Clinical supervision is a process with three main components: the planning conference, systematic observation of the lessons, and the feedback conference. This kind of supervision is effective because these steps make the observation correspond closely to the teacher’s needs. Today clinical supervision is actively used in many school districts of the United States. Positive reviews by teachers who have been supervised can be found in education magazines, books, and on-line resources. In Ukraine, however, the presence of another adult in the classroom (be it another teacher, principal, or public visitor) is still unwelcome by both teachers and students. Nevertheless, it is time to rethink teacher supervision and evaluation, as clinical supervision seems to be an effective strategy for improving both teaching and learning.
Liudmyla Pustelnyk editor of «Ukraine» journal is in the Master’s Program in Political Science at Western Michigan University.

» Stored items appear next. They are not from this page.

(** ** Copying one leaf *)

(** The effect of copying the leaf at [x] to the slot [y]: [e1] and [e2] are
    the descriptors left at [x] and [y]. *)
Record leaf_copied (s s' : pt_state) (lab : gmap Z (Z * list Z)) (used used' : gset Z)
    (x y : slot) (e1 e2 : Z) : Prop := {
  lc_pt : exists fl, pt_inv page_pool_start s' lab fl used';
  lc_cow : cow_inv s' lab used';
  lc_used : used ⊆ used';
  lc_leaf : forall z, slot_ok lab z -> leaf s' z =
    if decide (z = y) then e2 else if decide (z = x) then e1 else leaf s z;
  lc_parent : desc_valid e1 = true /\ desc_table e1 = desc_table (leaf s x) /\
    pte_is_user e1 = pte_is_user (leaf s x);
  lc_child : desc_valid e2 = true /\ pte_is_user e2 = pte_is_user (leaf s x) /\
    (pte_is_user e2 = true -> desc_table e2 = desc_table (leaf s x)) /\
    (pte_is_user e2 = false -> desc_table e2 ∉ used);
  lc_child_view : forall i, index_ok i -> view s' y i = view s x i;
  lc_child_write : may_write s' y = may_write s x;
  lc_mem : forall q i, q ∈ used -> lab !! q = None -> index_ok i -> mem s' (q + 8 * i) = mem s (q + 8 * i);
  lc_tables : forall t rt q i, lab !! t = Some (rt, q) -> (length q < 3)%nat -> index_ok i ->
    mem s' (t + 8 * i) = mem s (t + 8 * i);
  lc_write : forall z d, maps s lab z d -> z <> y -> may_write s' z = may_write s z;
  lc_pages : pages s' <> None;
  lc_refs : forall q pg, q ∈ used' -> page_struct s' q = Some pg -> q <> desc_table e2 ->
    q ∈ used /\ exists pg0, page_struct s q = Some pg0 /\ refcount pg = refcount pg0
}.

(** The leaf of a labelled last-level table. *)
Lemma table_leaf s lab fl used t r p i :
  pt_inv page_pool_start s lab fl used -> lab !! t = Some (r, p) ->
  leaf s (r, p ++ [i]) = if desc_valid (mem s (t + 8 * i)) then mem s (t + 8 * i) else 0.
Proof. intros Hi Ht. unfold leaf. simpl. by rewrite (labelled_entry page_pool_start s lab fl used r p t i []). Qed.

Section leaf.
Variables (s : pt_state) (lab : gmap Z (Z * list Z)) (fl : list Z) (used : gset Z).
Variables (tr tc r c l : Z) (p : list Z).
Hypothesis Hi : pt_inv page_pool_start s lab fl used.
Hypothesis Hc : cow_inv s lab used.
Hypothesis Hr : is_root lab r.
Hypothesis Hcr : is_root lab c.
Hypothesis Hrc : r <> c.
Hypothesis Htr : lab !! tr = Some (r, p).
Hypothesis Htc : lab !! tc = Some (c, p).
Hypothesis Hl : length p = 3%nat.
Hypothesis Hp : Forall index_ok p.
Hypothesis Hx : index_ok l.
Hypothesis Hold : desc_valid (leaf s (c, p ++ [l])) = false.

Let x : slot := (r, p ++ [l]).
Let y : slot := (c, p ++ [l]).
Let e : Z := mem s (tr + 8 * l).
Let d : Z := desc_table e.
Hypothesis Hv : desc_valid e = true.

Lemma copy_x_ok : slot_ok lab x.
Proof.
  split_and!; [done | simpl; rewrite length_app, Hl; done |].
  apply Forall_app. split; [done | by apply Forall_singleton].
Qed.

Lemma copy_y_ok : slot_ok lab y.
Proof.
  split_and!; [done | simpl; rewrite length_app, Hl; done |].
  apply Forall_app. split; [done | by apply Forall_singleton].
Qed.

Lemma copy_leaf : leaf s x = e.
Proof. unfold x. rewrite (table_leaf s lab fl used tr) by done. fold e. by rewrite Hv. Qed.

Lemma copy_maps : maps s lab x d.
Proof. split_and!; [apply copy_x_ok | by rewrite copy_leaf | by rewrite copy_leaf]. Qed.

Lemma copy_ne : y <> x.
Proof. unfold x, y. intros [=]. congruence. Qed.

Lemma copy_data : in_ram d /\ d mod 4096 = 0 /\ d ∈ used /\ lab !! d = None.
Proof.
  destruct (data_page _ pool_in_ram s lab fl used x d Hi Hc copy_maps).
  destruct (ci_data _ _ _ Hc _ _ copy_maps). done.
Qed.

(** A slot address is not NULL. *)
Lemma copy_slot_nonzero : (tr + 8 * l =? 0) = false.
Proof.
  destruct (table_page _ pool_in_ram _ _ _ _ _ _ Hi Htr) as [H _].
  apply Z.eqb_neq. unfold in_ram, KERNEL_VA_BASE, index_ok in *. lia.
Qed.

(** The parent's descriptor is kept or rewritten. *)
Definition src_written (m : Z -> Z) (e1 : Z) : Prop :=
  (m = mem s /\ e1 = e) \/ m = upd (mem s) (tr + 8 * l) e1.

Lemma src_pt_inv m e1 : src_written m e1 -> pt_inv page_pool_start (set_mem m s) lab fl used.
Proof.
  intros [[-> _] | ->]; [by destruct s|]. by eapply leaf_inv.
Qed.

Lemma src_leaf m e1 z :
  src_written m e1 -> desc_valid e1 = true -> slot_ok lab z ->
  leaf (set_mem m s) z = if decide (z = x) then e1 else leaf s z.
Proof.
  intros [[-> ->] | ->] H1 Hz.
  - destruct (decide (z = x)) as [->|]; [apply copy_leaf | done].
  - exact (leaf_upd _ pool_in_ram s lab fl used tr l r p e1 z Hi Htr Hl Hx H1 Hz).
Qed.

Lemma table_not_data t rp q i :
  lab !! t = Some rp -> q ∈ used -> lab !! q = None -> index_ok i -> q + 8 * i <> t + 8 * l.
Proof.
  intros Ht Hq Hql Hii E.
  destruct (inv_in_ram _ pool_in_ram _ _ _ q (pi_alloc _ _ _ _ _ Hi)) as [_ Hqa]; [by right|].
  destruct (table_page _ pool_in_ram _ _ _ _ _ _ Hi Ht) as [_ Hta].
  apply slot_inj in E as [-> _]; try done; congruence.
Qed.

(** Upper-level tables are not touched by writing a leaf. *)
Lemma table_not_leaf t t' rt q rt' q' i :
  lab !! t = Some (rt, q) -> (length q < 3)%nat -> lab !! t' = Some (rt', q') -> length q' = 3%nat ->
  index_ok i -> t + 8 * i <> t' + 8 * l.
Proof.
  intros Ht Hq Ht' Hq' Hii E. destruct (table_page _ pool_in_ram _ _ _ _ _ _ Hi Ht) as [_ Hta].
  destruct (table_page _ pool_in_ram _ _ _ _ _ _ Hi Ht') as [_ Hta'].
  apply slot_inj in E as [-> _]; try done. simplify_eq. lia.
Qed.

Lemma src_tables m e1 t rt q i :
  src_written m e1 -> lab !! t = Some (rt, q) -> (length q < 3)%nat -> index_ok i ->
  m (t + 8 * i) = mem s (t + 8 * i).
Proof. intros [[-> _] | ->] Ht Hq Hii; [done|]. apply upd_ne. by eapply table_not_leaf. Qed.

Lemma src_mem m e1 q i :
  src_written m e1 -> q ∈ used -> lab !! q = None -> index_ok i -> m (q + 8 * i) = mem s (q + 8 * i).
Proof. intros [[-> _] | ->] Hq Hql Hii; [done|]. apply upd_ne. by eapply table_not_data. Qed.

(** The child's slot is set on top of that. *)
Section share.
Variables (m : Z -> Z) (e1 e2 : Z) (s' : pt_state) (pg pg' : Page).
Hypothesis Hsrc : src_written m e1.
Hypothesis Huser : pte_is_user e = true.
Hypothesis He1 : desc_valid e1 = true /\ desc_table e1 = d /\ pte_is_user e1 = true /\
  pte_is_writable e1 = false.
Hypothesis He2 : desc_valid e2 = true /\ desc_table e2 = d /\ pte_is_user e2 = true /\
  pte_is_writable e2 = false.
Hypothesis Hmem : mem s' = upd m (tc + 8 * l) e2.
Hypothesis Hnext : next_free_page s' = next_free_page s.
Hypothesis Hfree : free_list s' = free_list s.
Hypothesis Hcover : pages_cover s'.
Hypothesis Hpg : page_struct s d = Some pg.
Hypothesis Hpg' : page_struct s' d = Some pg'.
Hypothesis Hcount : refcount pg' = refcount pg + 1 /\ refcount pg + 1 < 65536.
Hypothesis Hmark : has_flag pg' PTE_FLAG_COW = pte_is_writable e || has_flag pg PTE_FLAG_COW.
Hypothesis Hother : forall q, in_ram q -> q mod 4096 = 0 -> q <> d -> page_struct s' q = page_struct s q.

Lemma share_leaf z : slot_ok lab z -> leaf s' z =
  if decide (z = y) then e2 else if decide (z = x) then e1 else leaf s z.
Proof.
  intros Hz. unfold leaf at 1. rewrite Hmem.
  etrans; [exact (leaf_upd _ pool_in_ram _ lab fl used tc l c p e2 z (src_pt_inv m e1 Hsrc) Htc Hl Hx
                    (proj1 He2) Hz)|].
  fold y. destruct (decide (z = y)); [done|]. by apply (src_leaf m e1); [|apply He1|].
Qed.

Lemma share_cow : cow_inv s' lab used.
Proof.
  destruct He1 as (V1 & D1 & U1 & W1), He2 as (V2 & D2 & U2 & W2).
  assert (Hs1 : leaf_set s (set_mem m s) lab x e1) by (intros z Hz; by apply src_leaf).
  assert (Hc1 : cow_inv (set_mem m s) lab used).
  { eapply (cow_permission s (set_mem m s) lab used x e1 d); try done; [apply copy_maps | congruence |].
    intros q pgq _ _ Hq. by exists pgq. }
  assert (Hx1 : maps (set_mem m s) lab x d).
  { split_and!; [apply copy_x_ok | |]; rewrite (Hs1 x copy_x_ok), decide_True; done. }
  assert (Hy1 : leaf (set_mem m s) y = leaf s y).
  { rewrite (Hs1 y copy_y_ok), decide_False; [done | apply copy_ne]. }
  eapply (cow_add (set_mem m s) s' lab used y x e2 d); try done.
  - intros z Hz. rewrite share_leaf by done. destruct (decide (z = y)); [done|]. by rewrite (Hs1 z Hz).
  - by rewrite Hy1.
  - intros z Hz. destruct (decide (z = x)) as [->|Hzx].
    + by rewrite (Hs1 x copy_x_ok), decide_True.
    + by eapply (ci_excl _ _ _ Hc1 z x d).
  - intros q pgq Hq Hqd Hpq. exists pgq. split; [|done]. rewrite Hother; [done | | | congruence].
    all: by destruct (inv_in_ram _ pool_in_ram _ _ _ q (pi_alloc _ _ _ _ _ Hi)); [by right|].
  - intros pg1 Hpg1. exists pg'. split; [done|]. assert (pg1 = pg) as -> by (unfold page_struct in *; simpl in *; congruence).
    done.
Qed.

Following are some of the lessons she has learned about being a graduate student in the United States. When the university says «students are to be independent in their studies,» this means that students are totally responsible for their learning process. University professors put students on the right path, but the students’ success on this path is determined by their own hard work and persistence. You are responsible for understanding the material, providing yourself with text-books and online sources of information, writing essays for every class, etc. Usually some text-books can be found in the library, but most of them not. This doesn’t mean, however, that you are obliged to purchase them. Usually my classmates and I shared the books, giving them to each other for making copies of the necessary chapters. In one of my classes we had to write a critical review of the reading for the coming seminar. The paper had to be submitted electronically the day ahead no later than 8 a.m. I was late by a couple of hours. My paper was rejected by the professor without any excuses. Consequently, instead of seven papers during the semester I had to write eight, to make up for the one I had turned in late. Yes, I was mad at the professor, but there was nobody to blame except myself. Be prepared for a lot of reading: it was almost routine that we had to read two or three books (200–300 pages each) for our weekly seminar on comparative politics. Be ready for active participation in class discussions, and be aware that you must be persistent to get a chance to be heard:
some students dominate the whole seminar trying to be the only «soloists» in class. The professors know that you are an international student and that English is not your first language. Don’t feel embarrassed if the professor advises you to go to the writing center to improve your writing skills. When I heard this advice for the first time I felt almost ashamed: was my English so poor? My professor explained to me that this is not only a matter of knowing English: academic writing has its rules, and you are to follow them. It was a kind of relief to meet not only international students, but Americans as well who applied for assistance at the writing center. It is absolutely free, and it works: my writing skills (and grades) improved significantly after a couple of visits to the university writing center.
Published on Jun 18, 2006
Published on Jun 18, 2006
The 2005 Yearbook includes a short description of projects for this year by Ukrainian and American Fulbright scholars, which will be useful...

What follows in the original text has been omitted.